The soldiers guarding him ran away in fear. The stone that sealed the tomb rolled away. The women—who were supposed to not get involved and who were supposed to keep quiet—the women were the first at the tomb and the first to tell the world the most scandalous news: “He has risen!” At first, it only seemed like a rumor, like the rumors that accompany most normal scandals. But the rumor was true. And now all the scandals that make up the Bible, all the things that heretofore had been more embarrassment than glory, were wrapped up in the greatest news, the greatest truth the world could ever know: someone had achieved victory over death.
I’ll close with a story. Little Philip was the most difficult child in Ms. Brown’s Sunday School class. He was the slowest in every regard, mentally and physically, and sometimes he would try the patience of the teacher and her other students. One Easter Sunday, she greeted her class with a surprise: rather than sit and study a lesson, they would get to outside on that beautiful spring day. She then gave each child a large empty plastic egg, and instructed them to go find some symbol in nature of new life, and put it in the egg. Back in the classroom, they would share their new-life symbols, opening the containers one by one in surprise fashion. After running about the church property in wild confusion, Philip and the other students returned to the classroom and placed the plastic eggs on the table. Surrounded by the children, the teacher began to open them one by one. After each one, whether a flower or leaf or even, best of all, a butterfly, the class would ooh and ahh. But then an egg was opened that had nothing inside. The children exclaimed, “That's stupid. That's not fair. Somebody didn't do their assignment.” And of course, all their heads turned toward Philip. “Philip, you don't ever do anything right,” one of the older children scolded. “There's nothing there!” “I did so do it,” Philip insisted. He was about to cry, because so many times he had done things wrong, or not known the right answer, but this time, he had thought long and hard about what to put in his egg. “I did do it. I thought the best sign of Spring was Easter. So my egg is empty, just like Jesus’ tomb was empty!”

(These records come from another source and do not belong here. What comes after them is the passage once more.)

(** A legal transition: the run was live, and it is the one that moves. *)
Lemma transition_step rid target w :
  (fleet_ok (w_db w) -> fleet_ok (w_db (_transition rid target w).2)) /\
  ended rid (w_db w) (w_db (_transition rid target w).2).
Proof.
  unfold _transition. rewrite get_run_bind.
  destruct (d_runs (w_db w) !! rid) as [r|] eqn:Hr; [|split; [done|reflexivity]].
  destruct (can_transition (r_status r) target) eqn:Hcan; [|split; [done|reflexivity]]. cbn [negb].
  destruct (add_event_run "run_transition" (Some (r_campaign_id r)) (Some rid) (Some target) "" w)
    as (w1 & Ev & E1). unfold bind. rewrite Ev. unfold put_run, modify_db, modify.
  set (w2 := w1 <| w_db ::= update_run rid (fun r => r <| r_status := target |>) |>).
  assert (tame (w_db w2) (w_db (match target with
      | Benching | Serving => record_sample rid ready_sample
      | Succeeded => record_sample rid (fun db r moment => finished_sample db r (stage_of_run db r) moment)
      | _ => ret tt end w2).2)) as Hlast.
  { destruct target; try (cbn; reflexivity); apply record_sample_tame. }
  assert (d_runs (w_db w1) !! rid = Some r) as Hr1 by by rewrite E1.
  assert (same_fleet (w_db w) (w_db w1)) as Hsf by (rewrite E1; by apply same_fleet_rows).
  apply can_transition_from_live in Hcan.
  assert (fleet_ok (w_db w1) -> fleet_ok (w_db w2)) as Hok.
  { intros Hok. apply update_run_ok; [done|]. intros r' Hr'. assert (r' = r) as -> by congruence.
    unfold gentle. do 3 (split; [done|]). intros _. unfold holds_cards, live_run. by rewrite Hcan. }
  assert (ended rid (w_db w1) (w_db w2)) as Hend.
  { subst w2. cbn [w_db update_field eta_world]. unfold update_run. rewrite Hr1. split.
    - intros k. cbn. destruct (decide (rid = k)) as [<-|Hne]; [|by rewrite lookup_insert_ne].
      by rewrite lookup_insert_eq, Hr1.
    - intros k Hk Hs r'. cbn. rewrite lookup_insert_ne by done. apply Hs. }
  split.
  - intros Hf. apply Hlast, Hok. by eapply same_fleet_ok.
  - etransitivity; [by apply tame_ended, same_fleet_tame|]. etransitivity; [exact Hend|].
    by apply tame_ended.
Qed.

Lemma begin_teardown_tame rid w :
  (forall r, d_runs (w_db w) !! rid = Some r -> live_run r = true) ->
  tame (w_db w) (w_db (_begin_teardown rid w).2).
Proof.
  intros Hlive. unfold _begin_teardown.
  set (setup := logged _ _). assert (respects (on_db tame) setup) as Hs.
  { subst setup. unfold logged. respects_walk. }
  unfold bind at 1. specialize (Hs w). destruct (setup w) as [[e|o] w1]; [done|]. cbn in Hs.
  set (stop := match o with None => _ | Some _ => _ end). assert (respects (on_db tame) stop) as Hst.
  { subst stop. unfold logged. respects_walk. }
  unfold bind at 1. specialize (Hst w1). destruct (stop w1) as [[e|[]] w2]; cbn in Hst.
  1,2: by etransitivity.
  unfold bind, put_run, modify_db, modify, ret. cbn [snd].
  assert (tame (w_db w) (w_db w2)) as H12 by by etransitivity.
  etransitivity; [exact H12|]. cbn [w_db update_field eta_world]. split.
  - intros Hok. apply update_run_ok; [done|]. intros r' Hr'. do 3 (split; [done|]).
    intros _. destruct (tame_run _ _ _ _ H12 Hr') as (r & Hr & E). injection E as E _ _.
    unfold holds_cards, live_run. rewrite E. specialize (Hlive r Hr). unfold live_run in Hlive. by rewrite Hlive.
  - intros k. unfold update_run. destruct (d_runs (w_db w2) !! rid) as [r|] eqn:Hr; [|done]. cbn.
    destruct (decide (rid = k)) as [<-|Hne]; [|by rewrite lookup_insert_ne].
    by rewrite lookup_insert_eq, Hr.
Qed.

(** Where a loop that ends runs stands, from the database it started at. *)
Definition within (rid : Z) (db0 : database) (w : world) : Prop := inv w /\ ended rid db0 (w_db w).

Lemma within_tame {A} rid db0 (m : W A) : respects (on_db tame) m -> keeps (within rid db0) m.
Proof.
  intros Hm. eapply triple_step; [exact Hm|]. intros w w' Hc [Hi He]. split; [by eapply tame_inv|].
  etransitivity; [exact He|]. by apply tame_ended.
Qed.

(** The steps of [_finish] before the transition. *)
Lemma finish_prelude_tame rid w r :
  d_runs (w_db w) !! rid = Some r -> live_run r = true \/ not_ours r = true ->
  tame (w_db w) (w_db ((if not_ours r then ret true
                        else _capture_engine_log rid ;;; _begin_teardown rid) w).2).
Proof.
  intros Hr Hs. destruct (not_ours r) eqn:Hno; [cbn; reflexivity|].
  destruct Hs as [Hl|?]; [|done]. unfold bind. pose proof (capture_log_tame rid w) as Hc.
  destruct (_capture_engine_log rid w) as [[e|[]] w1]; cbn in Hc; [done|].
  etransitivity; [exact Hc|]. apply begin_teardown_tame. intros r1 Hr1.
  destruct (tame_run _ _ _ _ Hc Hr1) as (r0 & Hr0 & E). injection E as E _ _.
  assert (r0 = r) as -> by congruence. unfold live_run in *. by rewrite E.
Qed.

Silence followed. Even the teacher was speechless for a moment, and then she realized that Philip had indeed been listening to her when she taught the greatest story ever told, the story of Easter, the story of resurrection and empty tomb, the story of Jesus the Risen Lord.

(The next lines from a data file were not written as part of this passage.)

(* ===== verification/Tick.v ===== *)
(** The worker's tick ([Supervisor.tick] of
    [app/control/orchestrator/supervisor.py]): its steps, in their order.  It
    commits at its end, and before a policy's container is started; a tick that
    raises is rolled back to its last commit. *)
From S2P Require Import Prelude Float Values Documents Space Validation Failures Model States Packing Timing.
From S2P Require Import World Samples Occupancy Fleet Exclusive Finish Placement Nights Reserve Queue Pass.
From S2P Require Import Runs Advance Leases Clock Sessions Datasets Plan Ending Tenancy.
#[local] Open Scope string_scope.
#[local] Open Scope list_scope.
#[local] Open Scope Z_scope.

Section tick.
Context `{Env}.

(** ** The tick *)

(** What goes before the policy sessions, and after them. *)
Definition steps_before : W unit :=
  _run_plugin_steps ;;;
  _advance_campaign_schedules ;;;
  _advance_leases ;;;
  _process_stop_requests ;;;
  _release_queued_while_paused ;;;
  _advance_dataset_pins ;;;
  _refresh_k8s_capacity ;;;
  _refresh_datasets ;;;
  _plan.

Definition steps_after (turns : nat) : W unit :=
  _ <- _schedule turns ;;
  _advance_runs ;;;
  _enforce_windows ;;;
  _snapshot_logs ;;;
  _reap_teardowns.

(** The steps in their order. *)
Definition tick_steps (turns : nat) : Tx unit :=
  sup steps_before ;;; _advance_policy_sessions ;;; sup (steps_after turns) ;;; commit.

(** A tick that raises leaves the database as it was last committed. *)
Definition tick (turns : nat) : W unit := fun w =>
  match tick_steps turns (w, w_db w) with
  | (inr _, (w', _)) => (inr tt, w')
  | (inl e, (w', saved)) => (inl e, w' <| w_db := saved |>)
  end.
End tick.

(** ** Lemmas: every step keeps the invariant *)
Section steps.
Context `{Env}.

Lemma advance_one_keeps rid : keeps inv (_advance_one rid).
Proof.
  apply snd_keeps. intros w Hi. unfold _advance_one. rewrite get_run_bind.
  destruct (d_runs (w_db w) !! rid) as [r|] eqn:Hr; [|done].
  destruct (not_ours r) eqn:Hno.
  { apply advance_baseline_ends. split; [done|]. intros r' Hr'. right. congruence. }
  destruct (live_run r) eqn:Hl.
  - assert (endable rid w) as Hw by (split; [done|]; intros r' Hr'; left; congruence).
    assert (ends rid (sp <- _spec_for rid ;;
      match r_status r with
      | Pending => _advance_pending rid sp
      | Launching | WaitingReady => h <- attach rid sp ;; _advance_starting rid h
      | HealthCheck => h <- attach rid sp ;; _advance_health rid h
      | Benching => _ <- attach rid sp ;; _advance_benching rid
      | Serving => h <- attach rid sp ;; _advance_serving rid h
      | Succeeded | Failed | Killed => _ <- attach rid sp ;; ret tt
      end)) as He by ends_walk.
    apply (He w Hw).
  - unfold live_run in Hl. apply negb_false_iff in Hl. revert w Hi Hr. intros w Hi _.
    apply keeps_snd; [|done]. apply keeps_inv. destruct (r_status r); try done; respects_walk.
Qed.

(** A run that broke is failed; one that is already over makes the tick fail. *)
Lemma advance_runs_keeps : triple inv _advance_runs (fun _ => inv) (fun _ _ => True).
Proof.
  unfold _advance_runs. eapply triple_bind.
  { eapply triple_weaken; [apply keeps_inv; respects_walk| | |]; done. }
  intros db. cbn beta. generalize (live_runs db) as l. induction l as [|r l IH]; cbn [for_each].
  { by intros w Hi. }
  eapply triple_bind; [|intros ?; exact IH].
  eapply triple_try; [apply advance_one_keeps|]. intros e w Hi.
  destruct (d_runs (w_db w) !! r_id r) as [r'|] eqn:Hr.
  - destruct (live_run r') eqn:Hl.
    + destruct (ends_fail (r_id r) "supervisor_error" (_crash_detail e) w) as [Hi' _].
      { split; [done|]. intros r'' Hr''. left. congruence. }
      by destruct (_fail _ _ _ w) as [[e'|[]] w'].
    + pose proof (fail_over (r_id r) "supervisor_error" (_crash_detail e) w) as Ho. unfold raises in Ho.
      destruct (_fail _ _ _ w) as [[e'|[]] w']; [done|]. destruct Ho. intros r'' Hr''. congruence.
  - pose proof (fail_over (r_id r) "supervisor_error" (_crash_detail e) w) as Ho. unfold raises in Ho.
    destruct (_fail _ _ _ w) as [[e'|[]] w']; [done|]. destruct Ho. intros r'' Hr''. congruence.
Qed.

Lemma drain_keeps mid : keeps inv (_advance_drain mid).
Proof.
  apply snd_keeps. intros w Hi. unfold _advance_drain. unfold bind at 1, db_ at 1, gets at 1.
  unfold get_machine, bind at 1, bind at 1, db_ at 1, gets at 1.
  destruct (d_machines (w_db w) !! mid) as [m|]; [|done]. cbn [expect]. unfold ret at 1.
  destruct (head (live_sessions_on (w_db w) mid)) as [s|].
  { apply keeps_snd; [|done]. apply keeps_inv. unfold now. respects_walk. }
  destruct (live_runs_on (w_db w) mid) as [|r0 l0] eqn:Hlive.
  { apply keeps_snd; [|done]. apply keeps_inv. unfold now. respects_walk. }
  unfold bind at 1, now, call. destruct (negb (drain_kills_running _ m)); [done|].
  rewrite <-Hlive. unfold live_runs_on. apply end_each.
  - apply run_ids_NoDup, Hi.
  - intros r _. ends_step. ends_walk.
  - exact Hi.
  - intros r Hr. eapply listed_safe; [apply Hi| |exact Hr]. intros r' Hp. cbv beta in Hp.
    by apply andb_true_iff in Hp as [_ Hp].
Qed.

Lemma leases_keeps : keeps inv _advance_leases.
Proof.
  unfold _advance_leases. apply keeps_bind; [apply keeps_inv; respects_walk|]. intros db.
  apply keeps_for_each. intros m _. unfold logged. apply keeps_try; [|intros ?; apply keeps_ret].
  unfold _advance_lease, _begin_drain. 
  apply keeps_bind; [apply keeps_inv; respects_walk|]. intros m1.
  apply keeps_bind; [apply keeps_inv; unfold now; respects_walk|]. intros moment.
  apply keeps_bind; [apply keeps_inv; respects_walk|]. intros db'.
  apply keeps_bind; [apply keeps_inv; respects_walk|]. intros _.
  apply keeps_bind; [apply keeps_inv; respects_walk|]. intros m2.
  destruct (negb _); [apply keeps_ret|apply drain_keeps].
Qed.

Lemma confirmed_tame rid : respects (on_db tame) (put_run rid (fun r => r <| r_teardown_pending := false |>)).
Proof.
  apply put_run_tame. intros r. split; [|done]. split; [done|]. split; [done|].
  unfold holds_cards. change (live_run (r <| r_teardown_pending := false |>)) with (live_run r).
  by destruct (live_run r).
Qed.
Hint Resolve confirmed_tame : effects.

Lemma reap_keeps : keeps inv _reap_teardowns.
Proof.
  apply keeps_inv. unfold _reap_teardowns, _reap_one, _confirm_teardown, _give_up, _quarantine_machine,
    stuck_names, logged, now. respects_walk.
Qed.

Lemma plugin_steps_keeps `{!PluginLaws} : keeps inv _run_plugin_steps.
Proof.
  apply keeps_inv. unfold _run_plugin_steps. apply respects_for_each; [typeclasses eauto|].
  intros step Hs w. unfold bind, db_, gets.
  destruct (step (w_db w)) as [e|db'] eqn:E; [cbn; reflexivity|]. apply same_fleet_tame.
  by eapply step_lawful.
Qed.

Lemma clocks_keep : keeps inv _advance_campaign_schedules.
Proof.
  apply keeps_inv. unfold _advance_campaign_schedules, _advance_schedule, get_campaign, now. respects_walk.
Qed.

Lemma pins_keep : keeps inv _advance_dataset_pins.
Proof.
  apply keeps_inv. unfold _advance_dataset_pins, _advance_pin, _poll_dataset_build, _choose_dataset_build,
    find_profile, _pin_dataset, _conclude_no_dataset, get_campaign, now. respects_walk.
Qed.

Lemma capacity_keeps : keeps inv _refresh_k8s_capacity.
Proof.
  apply keeps_inv. unfold _refresh_k8s_capacity, logged, now. respects_walk.
  apply put_machine_tame. intros m. unfold record_capacity. by case_match.
Qed.

Lemma refresh_keeps : keeps inv _refresh_datasets.
Proof. apply keeps_inv. unfold _refresh_datasets, _refresh_one, logged, now. respects_walk. Qed.

Lemma plan_keeps : keeps inv _plan.
Proof. apply keeps_inv. unfold _plan, _plan_campaign, _plan_point. respects_walk. Qed.

(** ** Lemmas: a placement adds no benchmark of a launch *)
Definition keeps_benches (db db' : database) : Prop := benches db -> benches db'.
#[local] Instance keeps_benches_preorder : PreOrder keeps_benches.
Proof. split; unfold keeps_benches; [by intros x|]. intros x y z Hxy Hyz Hx. auto. Qed.

Lemma same_fleet_benches {A} (m : W A) :
  respects (on_db same_fleet) m -> respects (on_db keeps_benches) m.
Proof. intros Hm w Hb rid r Hr. destruct (Hm w) as (E & _). rewrite E in Hr. by eapply Hb. Qed.

Lemma create_run_benches c m cd cards plan sp dp ng :
  respects (on_db keeps_benches) (_create_run c m cd cards plan sp dp ng).
Proof.
  intros w Hb. destruct (create_run_effect c m cd cards plan sp dp ng w)
    as (w' & r & E & _ & Hp & Er & _). rewrite E. cbn. intros k r' Hr'. rewrite Er in Hr'.
  apply lookup_insert_Some in Hr' as [[_ <-]|[_ Hr']]; [|by eapply Hb].
  intros Hl. exfalso. apply Hl, Hp.
Qed.

Lemma place_on_first_benches c pending blocked busy ms :
  respects (on_db keeps_benches) (place_on_first c pending blocked busy ms).
Proof.
  intros w Hb. destruct (place_on_first_cases c pending blocked busy ms w) as (b & busy' & w' & E & Hc).
  rewrite E. cbn. destruct b; [|by subst].
  destruct Hc as (m & cd & cards & plan & sp & dp & ng & Ecr & _).
  pose proof (create_run_benches c m cd cards plan sp dp ng w Hb) as Hb'. by rewrite Ecr in Hb'.
Qed.

Lemma start_gang_benches c pending blocked busy :
  respects (on_db keeps_benches) (_start_gang c pending blocked busy).
Proof.
  intros w Hb. destruct (start_gang_cases c pending blocked busy w) as (b & busy' & w' & E & Hc).
  rewrite E. cbn. destruct b; [|by subst].
  destruct Hc as (m & cd & cards & plan & sp & dp & ng & Ecr & _).
  pose proof (create_run_benches c m cd cards plan sp dp ng w Hb) as Hb'. by rewrite Ecr in Hb'.
Qed.

Hint Resolve place_on_first_benches start_gang_benches : effects.

Lemma start_one_benches cid blocked : respects (on_db keeps_benches) (_start_one cid blocked).
Proof.
  unfold _start_one, get_campaign. respects_walk.
  - apply same_fleet_benches, retire_same_fleet.
  - apply same_fleet_benches, filter_m_respects; [typeclasses eauto|]. intros cd.
    apply window_stage_respects; typeclasses eauto.
  - apply same_fleet_benches, maybe_finish_same_fleet.
Qed.

Lemma schedule_keeps `{!PluginLaws} turns : keeps inv (_schedule turns).
Proof.
  apply snd_keeps. intros w [Hf Hb]. split.
  - assert (respects (on_db (fun db db' => fleet_ok db -> fleet_ok db')) (_schedule turns)) as Hs;
      [|by apply Hs].
    apply schedule_respects.
    + split; [by intros db|]. intros x y z Hxy Hyz Hx. auto.
    + intros db db'. apply same_fleet_ok.
    + intros cid blocked w' Hok. exact (keeps_snd _ _ w' (start_one_keeps cid blocked) Hok).
    + done.
  - apply (schedule_respects keeps_benches); [| |done|done].
    + intros db db' (Er & _) Hbb rid r Hr. rewrite Er in Hr. by eapply Hbb.
    + apply start_one_benches.
Qed.
End steps.

Section whole.
Context `{Env}.

Lemma before_keeps `{!PluginLaws} : keeps inv steps_before.
Proof.
  unfold steps_before.
  apply keeps_bind; [apply plugin_steps_keeps|intros ?].
  apply keeps_bind; [apply clocks_keep|intros ?].
  apply keeps_bind; [apply leases_keeps|intros ?].
  apply keeps_bind; [apply stop_requests_keeps|intros ?].
  apply keeps_bind; [apply release_paused_keeps|intros ?].
  apply keeps_bind; [apply pins_keep|intros ?].
  apply keeps_bind; [apply capacity_keeps|intros ?].
  apply keeps_bind; [apply refresh_keeps|intros ?].
  apply plan_keeps.
Qed.

(** A run that is already over makes the step raise, and nothing is promised of
    the worker's database then, only of what was committed. *)
Lemma after_keeps `{!PluginLaws} turns :
  triple inv (steps_after turns) (fun _ => inv) (fun _ _ => True).
Proof.
  assert (forall A (m : W A), keeps inv m -> triple inv m (fun _ => inv) (fun _ _ => True)) as Hw.
  { intros A m Hm. by eapply triple_weaken. }
  unfold steps_after.
  eapply triple_bind; [apply Hw, schedule_keeps|intros ?].
  eapply triple_bind; [apply advance_runs_keeps|intros ?].
  eapply triple_bind; [apply Hw, enforce_keeps|intros ?].
  eapply triple_bind; [apply Hw, snapshot_keeps|intros ?].
  apply Hw, reap_keeps.
Qed.

Lemma tick_steps_keep `{!PluginLaws} turns :
  triple tx_inv (tick_steps turns) (fun _ => tx_inv) (fun _ s => fleet_ok s.2 /\ benches s.2).
Proof.
  assert (forall A (m : Tx A), keeps tx_inv m ->
    triple tx_inv m (fun _ => tx_inv) (fun _ s => fleet_ok s.2 /\ benches s.2)) as Hw.
  { intros A m Hm. eapply triple_weaken; [exact Hm| | |]; try done. by intros e s [_ Hs]. }
  unfold tick_steps.
  eapply triple_bind; [apply Hw, keeps_sup, before_keeps|intros ?].
  eapply triple_bind; [apply Hw, sessions_keep|intros ?].
  eapply triple_bind; [|intros ?; apply Hw, keeps_commit].
  intros [w saved] [Hi Hs]. pose proof (after_keeps turns w Hi) as Ha. unfold sup. cbn [fst snd] in *.
  by destruct (steps_after turns w) as [[e|[]] w'].
Qed.
End whole.

(** ** Properties *)

(** C1: no card is ever held twice.  A tick that starts with no card of a machine
    held by two live or dying runs, the rank-0 node of every run mirroring it,
    every node having its run's cards, and every benchmark of a launch an
    external run, ends so too: with its policy sessions launching their
    validations, whatever the drivers, the evaluators and the clock answer,
    however long the queue is served, and also when it raises and is rolled back
    to what it last committed. *)
Theorem tick_keeps_cards_exclusive `{Env} `{!PluginLaws} (turns : nat) (w : world)
    (Hok : fleet_ok (w_db w)) (Hbenches : benches (w_db w)) :
  fleet_ok (w_db (tick turns w).2) /\ benches (w_db (tick turns w).2).
Proof.
  pose proof (tick_steps_keep turns (w, w_db w) (conj (conj Hok Hbenches) (conj Hok Hbenches))) as Ht.
  unfold tick. destruct (tick_steps turns (w, w_db w)) as [[e|[]] [w' saved]]; apply Ht.
Qed.

Lemma sample_fleet_ok : fleet_ok (w_db (sample_world sample_db)).
Proof.
  apply insert_run_ok; [|done|].
  - split; cbn; try (intros *; rewrite ?lookup_empty; done).
    intros mid m [[<- <-]|[_ [<- <-]%lookup_singleton_Some]]%lookup_insert_Some; done.
  - intros mid _ k n Hn. done.
Qed.

(** One tick over [sample_db]: run 1 is recorded as a success and its container
    stopped, and both waiting candidates are launched beside it. *)
Lemma tick_keeps_cards_exclusive_witness :
  exists w', tick 40 (sample_world sample_db) = (inr tt, w') /\
    (r_gpu_indices <$> d_runs (w_db w') !! 2) = Some [4; 5] /\
    (r_gpu_indices <$> d_runs (w_db w') !! 3) = Some [6] /\ fleet_ok (w_db w').
Proof.
  exists (tick 40 (sample_world sample_db)).2.
  split; [vm_compute; reflexivity|]. split; [vm_compute; reflexivity|].
  split; [vm_compute; reflexivity|].
  apply (tick_keeps_cards_exclusive 40 (sample_world sample_db)).
  - exact sample_fleet_ok.
  - intros rid r Hr. unfold sample_world, sample_db, insert_run in Hr. cbn in Hr.
    apply lookup_insert_Some in Hr as [[_ <-]|[_ Hr]]; [|done]. intros Hl. by destruct Hl.
Defined.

As fate would have it, not long after that event, Philip died. The same ailment that made him the slowest in the class had also made him weak to disease. And on the day of his funeral, all his friends and classmates came and placed an empty egg at the side of his grave, an expression of their hope in the very thing that Philip had come to understand... the one thing he had done right.

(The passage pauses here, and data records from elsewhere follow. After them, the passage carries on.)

(* ===== verification/Duties.v ===== *)
(** What the policy contract promises the platform.

    The requests of one session: they take cards nobody holds, they write the
    rows of that session only, they leave its phase to the worker, and a request
    repeated under its idempotency key launches nothing.  Where a request names
    cards the platform does not check, what it would take is stated. *)
From Stdlib Require Import Ascii.
From S2P Require Import Failures Logs Model States Packing Timing World Samples Occupancy Fleet Exclusive Finish Placement Nights.
From S2P Require Import Reserve Queue Pass Runs Advance Leases Clock Sessions Plan Ending Tenancy Tick.
From S2P Require Import Prelude Float Values Texts Documents Space Validation Flags Commands ExtraArgs Addresses Recipes.
From S2P Require Import Composition Conversion Scripts Checks Contract.
#[local] Open Scope string_scope.
#[local] Open Scope list_scope.
#[local] Open Scope Z_scope.

(** ** The requests *)
Inductive request :=
  | Heartbeat (body : HeartbeatIn)
  | Finalized
  | PutPlan (plan : doc)
  | PutDigest (summary : doc)
  | PostEvent
  | ReportTrial (body : TrialIn) (key : option string)
  | ListTrials
  | RequestLaunch (body : LaunchIn) (key : option string)
  | LaunchStatus (rid : Z)
  | ReleaseLaunch (rid : Z)
  | BenchLaunch (parent : Z) (suite : string) (key : option string)
  | BenchExternal (body : ExternalBenchmarkIn) (key : option string)
  | BenchmarkStatus (rid : Z)
  | CancelBenchmark (rid : Z)
  | PutContenders (entries : list ContenderIn)
  | ListContenders
  | ContenderServing (id port : Z)
  | GetState
  | PutState (limit : Z) (blob content_type : string).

And the end of the story, the happy ending, is not just that Jesus
arose from the dead, but that he did it for Philip, and for all the other children and outcasts and losers... like you and me. And he invites you to join him in the victory... even if you are the slowest kid in the class, or the weakest or the poorest, the littlest rascal or the biggest sinner. Whatever your lot in life, God gives Easter to you. Give Him your humble heart, and he’ll give to you the title of champion! Jesus has risen...
In the name of the Father, and of the Son, and of the Holy Spirit. Amen.